- _Description of the task_: Copy each line below that includes "with".

(Data extracted from a collection)
Lemma proj_UpdateAll_keeps_the_living_witness :
  let r := mkRegistry (<[0 := bolt]> ∅) [0] in
  let w' := fst (fst (update_sweep sample (lane_world 4) (projectiles r))) in
  let updated := snd (fst (update_sweep sample (lane_world 4) (projectiles r))) in
  let spawned := snd (update_sweep sample (lane_world 4) (projectiles r)) in
  let after := projectiles (snd (proj_UpdateAll sample storage_up (lane_world 4) r)) in
  (forall p, In p updated ->
     p_died p = 0 \/ uint32 (gameTime w' - deltaGameTime w') <= p_died p ->
     In p after) /\
  (forall p, In p after ->
     In p spawned \/
     (In p updated /\
      (p_died p = 0 \/ uint32 (gameTime w' - deltaGameTime w') <= p_died p))) /\
  (length after <= 2 * length (projectiles r))%nat.
Proof.
  apply (proj_UpdateAll_keeps_the_living sample storage_up storage_up_fresh (lane_world 4)
           (mkRegistry (<[0 := bolt]> ∅) [0])).
  apply registry_ok_one.
Defined.


(** Three calls after a restart: the two droids fire at each other, then
    the first fires at a point on the ground. *)
Definition volley : list Command :=
  [Fire lance (Some 1) 0 (mkVector3i 105 100 0) (Some 3) true 0;
   Fire lance (Some 3) 1 (mkVector3i 100 100 0) (Some 1) true 0;
   Fire lance (Some 1) 0 (mkVector3i 500 500 0) None true 0].

Lemma proj_InitSystem_restarts_ids_witness :
  let w0 := fst (fst (proj_InitSystem sample duel_world edge_registry)) in
  let r0 := snd (fst (proj_InitSystem sample duel_world edge_registry)) in
  let final := run sample storage_up volley (w0, r0) in
  projectiles r0 = [] /\
  (forall x, 0 <= x < MAX_PLAYERS sample -> getExpGain w0 x = 100) /\
  List.map p_id (projectiles (snd final))
    = List.map (fun k => uint32 (ProjectileTrackerID + Z.of_nat k))
        (seq 1 (length (projectiles (snd final)))) /\
  projectileTrackerIDIncrement (fst final)
    = uint32 (Z.of_nat (length (projectiles (snd final)))).
Proof.
  apply (proj_InitSystem_restarts_ids sample storage_up storage_up_fresh volley duel_world
           edge_registry).
  - reflexivity.
  - vm_compute. discriminate.
Defined.
(** A stage with [n] states and nothing else. *)
Definition bare (n : nat) : stage R :=
  {| t0 := Var 0; T := Var 1; states := map Sym (seq 2 n); controls := [];
     state_der := []; constraints := []; objective := []; method := None |}.

(** A problem with two such stages. *)
Definition store (n1 n2 : nat) : Ocp R :=
  {| fresh := 2 + n1 + n2; stages := [bare n1; bare n2];
     ocp_constraints := []; solver := None |}.

End Stitched.

(* ===================================================================== *)
(** ** Properties of the stage builder *)
(* ===================================================================== *)

Section BuilderFacts.
Context {A : Type} {SA : Scalar A}.

Lemma for_each_subject_to {B} (g : B -> list (sx A)) (xs : list B) (b : building A) :
  for_each xs (fun x => subject_to (g x)) b
  = Some (tt, {| counter := counter b;
                 self := {| t0 := t0 (self b); T := T (self b);
                            states := states (self b);
                            controls := controls (self b);
                            state_der := state_der (self b);
                            constraints := constraints (self b) ++ map g xs;
                            objective := objective (self b);
                            method := method (self b) |} |}).
Proof.
  revert b. induction xs as [|x xs IH]; intros [n s]; cbn.
  - unfold ret. rewrite app_nil_r. destruct s; reflexivity.
  - unfold bind; cbn. rewrite IH; cbn. rewrite <- app_assoc. reflexivity.
Qed.

Lemma bind_for_each_subject_to {B C} (g : B -> list (sx A)) (xs : list B)
    (k : unit -> Build (building A) C) (b : building A) :
  bind (for_each xs (fun x => subject_to (g x))) k b
  = k tt {| counter := counter b;
            self := {| t0 := t0 (self b); T := T (self b);
                       states := states (self b);
                       controls := controls (self b);
                       state_der := state_der (self b);
                       constraints := constraints (self b) ++ map g xs;
                       objective := objective (self b);
                       method := method (self b) |} |}.
Proof. unfold bind at 1. rewrite for_each_subject_to. reflexivity. Qed.

Lemma lookup_new_stage (l : list (stage A)) (s : stage A) :
  (l ++ [s]) !! length l = Some s.
Proof. rewrite lookup_app_r by lia. rewrite Nat.sub_diag. reflexivity. Qed.

Lemma insert_new_stage (l : list (stage A)) (s s' : stage A) :
  <[length l := s']> (l ++ [s]) = l ++ [s'].
Proof. rewrite insert_app_r_alt by lia. rewrite Nat.sub_diag. reflexivity. Qed.

Lemma lookup_der_here (n : nat) (e : sx A) (l : list (nat * sx A)) :
  lookup_der n ((n, e) :: l) = Some e.
Proof. unfold lookup_der; cbn. rewrite Nat.eqb_refl. reflexivity. Qed.

Lemma lookup_der_skip (n m : nat) (e : sx A) (l : list (nat * sx A)) :
  m <> n -> lookup_der n ((m, e) :: l) = lookup_der n l.
Proof.
  intros Hne. unfold lookup_der; cbn.
  rewrite (proj2 (Nat.eqb_neq m n) Hne). reflexivity.
Qed.

Lemma bind_der {B} (x d : sx A) (k : sx A -> Build (building A) B) (b : building A) :
  stage_der (self b) x = Some d -> bind (der x) k b = k d b.
Proof. intros Hd. unfold bind, der, gets. cbn. rewrite Hd. reflexivity. Qed.

End BuilderFacts.

Ltac find_der :=
  cbn [stage_der self state_der created_stage created_vars
       r_theta1 r_x1 r_y1 r_theta0 r_delta0 r_v0 Nat.add];
  repeat (rewrite lookup_der_skip by lia);
  apply lookup_der_here.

- _Task result_:
(** A stage with [n] states and nothing else. *)
(** A problem with two such stages. *)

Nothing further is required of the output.